• **Task objective**
The expected output is a verbatim reprint of the lines from the beginning of the data that follows through the line that contains "- intros m _.".

• **Data**
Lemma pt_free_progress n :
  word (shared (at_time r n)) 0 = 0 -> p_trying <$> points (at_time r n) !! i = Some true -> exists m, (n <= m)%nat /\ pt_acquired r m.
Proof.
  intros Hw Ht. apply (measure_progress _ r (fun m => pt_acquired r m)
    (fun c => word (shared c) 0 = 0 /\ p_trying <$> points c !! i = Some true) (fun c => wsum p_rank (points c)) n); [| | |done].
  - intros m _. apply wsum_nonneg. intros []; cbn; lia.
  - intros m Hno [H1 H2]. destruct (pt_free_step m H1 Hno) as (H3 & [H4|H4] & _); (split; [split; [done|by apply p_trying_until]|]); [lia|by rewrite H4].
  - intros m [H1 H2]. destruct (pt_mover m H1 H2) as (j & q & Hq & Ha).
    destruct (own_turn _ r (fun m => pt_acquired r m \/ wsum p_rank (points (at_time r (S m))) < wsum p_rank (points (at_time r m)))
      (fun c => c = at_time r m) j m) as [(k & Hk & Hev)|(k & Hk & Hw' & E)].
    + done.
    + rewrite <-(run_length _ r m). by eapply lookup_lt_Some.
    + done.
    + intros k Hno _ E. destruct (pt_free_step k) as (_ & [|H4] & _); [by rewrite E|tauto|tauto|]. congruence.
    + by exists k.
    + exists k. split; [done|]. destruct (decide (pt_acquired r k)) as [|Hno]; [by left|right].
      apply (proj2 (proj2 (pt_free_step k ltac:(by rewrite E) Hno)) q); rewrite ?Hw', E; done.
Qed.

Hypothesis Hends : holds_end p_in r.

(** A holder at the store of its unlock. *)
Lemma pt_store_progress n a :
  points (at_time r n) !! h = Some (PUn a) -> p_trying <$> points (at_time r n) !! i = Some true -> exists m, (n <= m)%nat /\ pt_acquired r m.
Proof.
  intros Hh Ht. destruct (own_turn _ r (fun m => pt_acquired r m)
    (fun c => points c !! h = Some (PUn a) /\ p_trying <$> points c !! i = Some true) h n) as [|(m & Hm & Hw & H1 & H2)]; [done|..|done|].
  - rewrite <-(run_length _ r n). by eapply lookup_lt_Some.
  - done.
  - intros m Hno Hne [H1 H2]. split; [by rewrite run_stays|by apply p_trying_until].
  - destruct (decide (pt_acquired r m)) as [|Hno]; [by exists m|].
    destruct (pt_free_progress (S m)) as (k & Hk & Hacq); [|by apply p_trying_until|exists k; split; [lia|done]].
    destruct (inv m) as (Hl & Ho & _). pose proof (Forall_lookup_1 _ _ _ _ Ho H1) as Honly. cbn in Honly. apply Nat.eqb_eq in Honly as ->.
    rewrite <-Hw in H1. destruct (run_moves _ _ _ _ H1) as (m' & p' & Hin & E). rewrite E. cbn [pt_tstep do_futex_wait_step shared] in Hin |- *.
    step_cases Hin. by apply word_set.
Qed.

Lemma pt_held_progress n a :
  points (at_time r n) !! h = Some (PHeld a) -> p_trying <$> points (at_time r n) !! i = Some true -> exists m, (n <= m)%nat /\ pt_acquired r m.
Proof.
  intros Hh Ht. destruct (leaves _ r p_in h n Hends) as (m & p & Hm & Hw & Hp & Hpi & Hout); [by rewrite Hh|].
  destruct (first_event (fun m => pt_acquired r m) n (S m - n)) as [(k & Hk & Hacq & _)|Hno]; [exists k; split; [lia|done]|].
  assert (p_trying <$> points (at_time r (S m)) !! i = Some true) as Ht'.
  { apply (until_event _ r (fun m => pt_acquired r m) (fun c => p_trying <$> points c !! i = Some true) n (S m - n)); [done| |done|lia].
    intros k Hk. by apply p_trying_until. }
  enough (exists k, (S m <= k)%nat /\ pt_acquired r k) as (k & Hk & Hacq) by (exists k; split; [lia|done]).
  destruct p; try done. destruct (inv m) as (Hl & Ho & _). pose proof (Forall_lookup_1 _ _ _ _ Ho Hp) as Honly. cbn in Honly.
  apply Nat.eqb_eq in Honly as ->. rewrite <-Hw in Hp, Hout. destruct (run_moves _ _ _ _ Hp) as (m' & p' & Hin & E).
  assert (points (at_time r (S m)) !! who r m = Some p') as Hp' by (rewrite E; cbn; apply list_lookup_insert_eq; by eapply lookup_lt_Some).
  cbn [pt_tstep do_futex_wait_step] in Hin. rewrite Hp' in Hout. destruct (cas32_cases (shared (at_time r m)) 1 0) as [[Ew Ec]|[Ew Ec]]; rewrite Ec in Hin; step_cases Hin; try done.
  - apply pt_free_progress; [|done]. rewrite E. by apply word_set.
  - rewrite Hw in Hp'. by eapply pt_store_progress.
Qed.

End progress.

• **Response to the task**
Lemma pt_free_progress n :
  word (shared (at_time r n)) 0 = 0 -> p_trying <$> points (at_time r n) !! i = Some true -> exists m, (n <= m)%nat /\ pt_acquired r m.
Proof.
  intros Hw Ht. apply (measure_progress _ r (fun m => pt_acquired r m)
    (fun c => word (shared c) 0 = 0 /\ p_trying <$> points c !! i = Some true) (fun c => wsum p_rank (points c)) n); [| | |done].
  - intros m _. apply wsum_nonneg. intros []; cbn; lia.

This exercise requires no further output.